(* ===== verification/Task.v ===== *)
(** * Tasks and run queues (src/kernel/task.c, include/kernel/task.h, include/kernel/tier.h)

    Task structures live in a store indexed by their address: [tasks[i]] has address
    [i + 1], [idle_task] has address [IDLE], NULL is 0.  The five run queues are the lists
    threaded through [next] between [rq_head[q]] and [rq_tail[q]], exactly as in the code:
    every loop over a queue follows [next] and takes fuel, running out of it being [None]. *)

From S2P Require Import Prelude LList.

Definition MAX_TASKS : Z := 16.
Definition NR_QUEUES : Z := 5.
Definition FD_MAX : Z := 8.
Definition IDLE : Z := 17.

Definition TASK_RUNNING : Z := 0.
Definition TASK_READY : Z := 1.
Definition TASK_WAITING : Z := 2.
Definition TASK_EXITED : Z := 3.

Definition TASK_PRIO_NORMAL : Z := 10.
Definition TASK_PRIO_IDLE : Z := 1.
Definition TASK_TIMESLICE : Z := 20.

(** [tier_t] *)
Definition TIER_KERNEL : Z := 0.
Definition TIER_SYSTEM : Z := 1.
Definition TIER_USER : Z := 2.
Definition TIER_CRITICAL : Z := 3.

Definition TASK_INHERITED : Z := 0x1.

(** Capabilities (include/kernel/caps.h). *)
Definition CAP_WRITE : Z := Z.shiftl 1 0.
Definition CAP_READ : Z := Z.shiftl 1 1.
Definition CAP_GETCHAR : Z := Z.shiftl 1 2.
Definition CAP_PUTCHAR : Z := Z.shiftl 1 3.
Definition CAP_CLEAR : Z := Z.shiftl 1 4.
Definition CAP_EXIT : Z := Z.shiftl 1 5.
Definition CAP_FORK : Z := Z.shiftl 1 6.
Definition CAP_EXEC : Z := Z.shiftl 1 7.
Definition CAP_WAIT : Z := Z.shiftl 1 8.
Definition CAP_TIER_QUERY : Z := Z.shiftl 1 9.
Definition CAP_TIER_REQUEST : Z := Z.shiftl 1 10.
Definition CAP_REBOOT : Z := Z.shiftl 1 11.
Definition CAP_POWEROFF : Z := Z.shiftl 1 12.
Definition CAP_KILL : Z := Z.shiftl 1 13.
Definition CAP_MOUNT : Z := Z.shiftl 1 14.
Definition CAP_MLFQ_QUERY : Z := Z.shiftl 1 15.
Definition CAP_YIELD : Z := Z.shiftl 1 16.
Definition CAP_SET_TIER : Z := Z.shiftl 1 17.
Definition CAP_SANDBOX : Z := Z.shiftl 1 18.
Definition CAP_SANDBOX_QUERY : Z := Z.shiftl 1 19.
Definition CAP_ALL : Z := 0xFFFFFFFF.
Definition CAP_SYSTEM_DEFAULT : Z := CAP_ALL.
Definition CAP_USER_DEFAULT : Z :=
  foldr Z.lor 0 [CAP_WRITE; CAP_READ; CAP_GETCHAR; CAP_PUTCHAR; CAP_CLEAR; CAP_EXIT; CAP_FORK;
                 CAP_EXEC; CAP_WAIT; CAP_TIER_QUERY; CAP_MLFQ_QUERY; CAP_YIELD; CAP_SANDBOX_QUERY].

(** [struct task].  [kstack] is the part of [stack] between [esp] and its top, lowest
    address first; the saved callee registers have no content of their own here. *)
Record task := mk_task {
  pid : Z;
  kstack : list Z;
  priority : Z;
  timeslice : Z;
  state : Z;
  next : Z;
  cur_queue : Z;
  map_ptr : Z;
  cr3 : Z;
  tier : Z;
  user_entry : Z;
  user_stack : Z;
  exit_code : Z;
  parent : Z;
  in_use : Z;
  mlfq_level : Z;
  mlfq_cont_ticks : Z;
  caps : Z;
  mem_limit : Z;
  cpu_quota : Z;
  root_path : list Z;
  tier_override : Z;
  pages_charged : Z;
  quota_used_ticks : Z;
  quota_done : Z;
  kill_pending : Z;
  flags : Z;
  saved_tier : Z;
  wd_managed : Z;
  fd_table : list Z;
}.

#[export] Instance eta_task : Eta task := fun t => mk_task
  (pid t) (kstack t) (priority t) (timeslice t) (state t) (next t) (cur_queue t) (map_ptr t)
  (cr3 t) (tier t) (user_entry t) (user_stack t) (exit_code t) (parent t) (in_use t)
  (mlfq_level t) (mlfq_cont_ticks t) (caps t) (mem_limit t) (cpu_quota t) (root_path t)
  (tier_override t) (pages_charged t) (quota_used_ticks t) (quota_done t) (kill_pending t)
  (flags t) (saved_tier t) (wd_managed t) (fd_table t).

(** [memset(t, 0, sizeof(task_t))] *)
Definition zero_task : task := mk_task
  0 [] 0 0 0 0 0 0 0 0 0 0 0 0 0 0 0 0 0 0 [] 0 0 0 0 0 0 0 0 (replicate (Z.to_nat FD_MAX) 0).

(** The file-scope state of task.c and sched.c, and the two CPU registers a context switch
    sets: CR3 and the TSS kernel stack (recorded as the task that owns it). *)
Record sched := mk_sched {
  tasks : gmap Z task;
  rq_head : gmap Z Z;
  rq_tail : gmap Z Z;
  current_task : Z;
  pid_counter : Z;
  tick_count : Z;
  cpu_cr3 : Z;
  tss_stack : Z;
}.

#[export] Instance eta_sched : Eta sched := fun s => mk_sched
  (tasks s) (rq_head s) (rq_tail s) (current_task s) (pid_counter s) (tick_count s)
  (cpu_cr3 s) (tss_stack s).

(** [*t] *)
Definition tk (s : sched) (t : Z) : task := default zero_task (tasks s !! t).
Definition upd (s : sched) (t : Z) (f : task -> task) : sched :=
  s <| tasks := <[t := f (tk s t)]> (tasks s) |>.

(** [t->field = v] *)
Notation "s <| t # fld := v |>" := (upd s t (fun k => k <| fld := v |>))
  (at level 1, left associativity, format "s  <| t  #  fld  :=  v |>") : kernel_scope.

Definition set_head (s : sched) (q t : Z) : sched := s <| rq_head := wr (rq_head s) q t |>.
Definition set_tail (s : sched) (q t : Z) : sched := s <| rq_tail := wr (rq_tail s) q t |>.

(** A queue holds at most every task once, so this fuel is enough for every walk. *)
Definition QUEUE_FUEL : nat := 18.

Definition tier_to_queue_idx (tr : Z) : Z :=
  if tr =? TIER_KERNEL then 0
  else if tr =? TIER_SYSTEM then 1
  else if tr =? TIER_CRITICAL then 1
  else 2.

Definition clamp_level (l : Z) : Z := if l <? 0 then 0 else if 2 <? l then 2 else l.

Definition task_qidx (s : sched) (t : Z) : Z :=
  if t =? 0 then 2
  else if tier (tk s t) =? TIER_USER then 2 + clamp_level (mlfq_level (tk s t))
  else tier_to_queue_idx (tier (tk s t)).

Definition enqueue_task (t : Z) (s : sched) : sched :=
  if t =? 0 then s
  else
    let q := task_qidx s t in
    let s := s <| t # cur_queue := q |> in
    let s := s <| t # next := 0 |> in
    if negb (rd (rq_tail s) q =? 0) then
      let s := s <| (rd (rq_tail s) q) # next := t |> in
      set_tail s q t
    else set_head (set_tail s q t) q t.

(** [while (prev && prev->next != t) prev = prev->next;] *)
Fixpoint find_prev (fuel : nat) (s : sched) (t prev : Z) : option Z :=
  match fuel with
  | O => None
  | S fuel' =>
      if (prev =? 0) || (next (tk s prev) =? t) then Some prev
      else find_prev fuel' s t (next (tk s prev))
  end.

Definition dequeue_task (t : Z) (s : sched) : option sched :=
  if t =? 0 then Some s
  else
    let q := cur_queue (tk s t) in
    if (q <? 0) || (NR_QUEUES <=? q) then Some s
    else if rd (rq_head s) q =? t then
      let s := set_head s q (next (tk s t)) in
      let s := if rd (rq_head s) q =? 0 then set_tail s q 0 else s in
      Some (s <| t # next := 0 |>)
    else
      prev ← find_prev QUEUE_FUEL s t (rd (rq_head s) q);
      if prev =? 0 then Some s
      else
        let s := s <| prev # next := next (tk s t) |> in
        let s := if rd (rq_tail s) q =? t then set_tail s q prev else s in
        Some (s <| t # next := 0 |>).

(** [for (probe = t; probe; probe = probe->next) if (!probe->quota_done) ...]: the first
    task of the list with quota left, NULL if there is none. *)
Fixpoint probe_loop (fuel : nat) (s : sched) (p : Z) : option Z :=
  match fuel with
  | O => None
  | S fuel' =>
      if p =? 0 then Some 0
      else if quota_done (tk s p) =? 0 then Some p
      else probe_loop fuel' s (next (tk s p))
  end.

(** Move the head [t] of queue [q] behind its tail. *)
Definition rotate (q t : Z) (s : sched) : sched :=
  let s := set_head s q (next (tk s t)) in
  let s := s <| (rd (rq_tail s) q) # next := t |> in
  let s := set_tail s q t in
  s <| t # next := 0 |>.

(** [while (t->quota_done) { rotate; t = rq_head[q]; }] *)
Fixpoint skip_done (fuel : nat) (q t : Z) (s : sched) : option (Z * sched) :=
  match fuel with
  | O => None
  | S fuel' =>
      if quota_done (tk s t) =? 0 then Some (t, s)
      else let s := rotate q t s in skip_done fuel' q (rd (rq_head s) q) s
  end.

(** The end of the loop body: the chosen head [t] goes behind the tail, or leaves the
    queue empty when it is alone. *)
Definition pick_head (q t : Z) (s : sched) : option (Z * sched) :=
  if negb (next (tk s t) =? 0) then Some (t, rotate q t s)
  else Some (t, set_tail (set_head s q 0) q 0).

(** The body of the queue loop of [pick_next_task] and [pick_next_lower]: NULL means
    [continue]. *)
Definition pick_queue (q : Z) (s : sched) : option (Z * sched) :=
  let t := rd (rq_head s) q in
  if t =? 0 then Some (0, s)
  else if negb (quota_done (tk s t) =? 0) then
    found ← probe_loop QUEUE_FUEL s t;
    if found =? 0 then Some (0, s)
    else
      '(t, s) ← skip_done QUEUE_FUEL q t s;
      pick_head q t s
  else pick_head q t s.

(** [for (q = ...; q < NR_QUEUES; q++)] with [n] queues left. *)
Fixpoint pick_loop (n : nat) (q : Z) (s : sched) : option (Z * sched) :=
  match n with
  | O => Some (0, s)
  | S n' =>
      '(t, s') ← pick_queue q s;
      if t =? 0 then pick_loop n' (q + 1) s' else Some (t, s')
  end.

Definition pick_next_task (s : sched) : option (Z * sched) :=
  pick_loop (Z.to_nat NR_QUEUES) 0 s.

Definition pick_next_lower (min_q : Z) (s : sched) : option (Z * sched) :=
  pick_loop (Z.to_nat (NR_QUEUES - min_q)) min_q s.

Fixpoint peek_loop (n : nat) (q : Z) (s : sched) : option Z :=
  match n with
  | O => Some 0
  | S n' =>
      t ← probe_loop QUEUE_FUEL s (rd (rq_head s) q);
      if t =? 0 then peek_loop n' (q + 1) s else Some t
  end.

Definition peek_next_task (s : sched) : option Z := peek_loop (Z.to_nat NR_QUEUES) 0 s.

(** Addresses of [tasks[0]] .. [tasks[MAX_TASKS - 1]] in array order. *)
Definition task_slots : list Z := seqZ 1 MAX_TASKS.

Definition create_task_slot (s : sched) : Z * sched :=
  match list_find (fun t => in_use (tk s t) = 0) task_slots with
  | Some (_, t) =>
      let s := upd s t (fun _ => zero_task <| in_use := 1 |> <| cur_queue := -1 |>
                                           <| pid := pid_counter s |>) in
      (t, s <| pid_counter := pid_counter s + 1 |>)
  | None => (0, s)
  end.

Definition free_task_slot (t : Z) (s : sched) : sched :=
  if t =? 0 then s
  else if (t - 1 <? 0) || (MAX_TASKS <=? t - 1) then s
  else upd s t (fun _ => zero_task).

(** [create_task]: [func] and [task_exit_handler] are code addresses; [page_directory] is
    the kernel's page directory. *)
Definition create_task (page_directory task_exit_handler func prio : Z) (s : sched) : Z * sched :=
  let '(t, s) := create_task_slot s in
  if t =? 0 then (0, s)
  else
    (t, upd s t (fun k =>
      k <| priority := if 0 <? prio then prio else TASK_PRIO_NORMAL |>
        <| timeslice := TASK_TIMESLICE |> <| state := TASK_READY |> <| cr3 := page_directory |>
        <| tier := TIER_USER |> <| next := 0 |> <| map_ptr := 0 |> <| mlfq_level := 0 |>
        <| mlfq_cont_ticks := 0 |> <| caps := CAP_USER_DEFAULT |> <| mem_limit := 0 |>
        <| cpu_quota := 0 |> <| pages_charged := 0 |> <| quota_used_ticks := 0 |>
        <| quota_done := 0 |> <| wd_managed := 0 |> <| parent := 0 |> <| tier_override := -1 |>
        <| root_path := [] |> <| kstack := [func; task_exit_handler] |>)).

Definition task_set_tier (t tr : Z) (s : sched) : option sched :=
  if t =? 0 then Some s
  else
    let oldq := task_qidx s t in
    let newq := if tr =? TIER_USER then 2 + clamp_level (mlfq_level (tk s t))
                else tier_to_queue_idx tr in
    if negb (oldq =? newq) && (state (tk s t) =? TASK_READY) && negb (t =? current_task s) then
      s ← dequeue_task t s;
      Some (enqueue_task t (s <| t # tier := tr |>))
    else Some (s <| t # tier := tr |>).

Definition task_set_mlfq_level (t level : Z) (s : sched) : option sched :=
  if t =? 0 then Some s
  else
    let level := clamp_level level in
    if mlfq_level (tk s t) =? level then Some s
    else
      let oldq := task_qidx s t in
      let s := s <| t # mlfq_level := level |> in
      let newq := task_qidx s t in
      if negb (oldq =? newq) && (state (tk s t) =? TASK_READY) && negb (t =? current_task s) then
        s ← dequeue_task t s;
        Some (enqueue_task t s)
      else Some s.

Definition task_quota_period_reset (s : sched) : sched :=
  foldl (fun s t =>
    if negb (in_use (tk s t) =? 0)
    then s <| t # quota_used_ticks := 0 |> <| t # quota_done := 0 |>
    else s) s task_slots.

Definition task_find_child (p cpid : Z) (s : sched) : Z :=
  if p =? 0 then 0
  else match list_find (fun t => in_use (tk s t) <> 0 /\ parent (tk s t) = p /\
                                 (cpid = -1 \/ pid (tk s t) = cpid)) task_slots with
       | Some (_, t) => t
       | None => 0
       end.

Definition task_reap_orphans (s : sched) : sched :=
  foldl (fun s t =>
    if (in_use (tk s t) =? 0) || negb (state (tk s t) =? TASK_EXITED) then s
    else if negb (parent (tk s t) =? 0) || negb (wd_managed (tk s t) =? 0) then s
    else free_task_slot t s) s task_slots.

Definition task_init (page_directory task_exit_handler idle_loop : Z) (s : sched) : sched :=
  let s := foldl (fun s q => set_tail (set_head s q 0) q 0) s (seqZ 0 NR_QUEUES) in
  let s := upd s IDLE (fun _ =>
    zero_task <| priority := TASK_PRIO_IDLE |> <| timeslice := TASK_TIMESLICE |>
              <| state := TASK_READY |> <| cr3 := page_directory |> <| tier := TIER_KERNEL |>
              <| caps := CAP_ALL |> <| kstack := [idle_loop; task_exit_handler] |>) in
  s <| current_task := IDLE |>.

Definition task_mlfq_aging (s : sched) : option sched :=
  foldl (fun os t =>
    s ← os;
    if negb (in_use (tk s t) =? 0) && (tier (tk s t) =? TIER_USER) && (0 <? mlfq_level (tk s t))
       && (quota_done (tk s t) =? 0)
       && ((state (tk s t) =? TASK_READY) || (state (tk s t) =? TASK_RUNNING))
    then task_set_mlfq_level t (mlfq_level (tk s t) - 1) s
    else Some s) (Some s) task_slots.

- - - - - - -

◆ What is expected ◆
Only one stretch of the entries above is wanted: the lines from the one containing "Definition CAP_WRITE : Z := Z.shiftl 1 0." through the one containing "Definition CAP_TIER_QUERY : Z". Please reproduce it exactly.

◆ Exercise result ◆
Definition CAP_WRITE : Z := Z.shiftl 1 0.
Definition CAP_READ : Z := Z.shiftl 1 1.
Definition CAP_GETCHAR : Z := Z.shiftl 1 2.
Definition CAP_PUTCHAR : Z := Z.shiftl 1 3.
Definition CAP_CLEAR : Z := Z.shiftl 1 4.
Definition CAP_EXIT : Z := Z.shiftl 1 5.
Definition CAP_FORK : Z := Z.shiftl 1 6.
Definition CAP_EXEC : Z := Z.shiftl 1 7.
Definition CAP_WAIT : Z := Z.shiftl 1 8.
Definition CAP_TIER_QUERY : Z := Z.shiftl 1 9.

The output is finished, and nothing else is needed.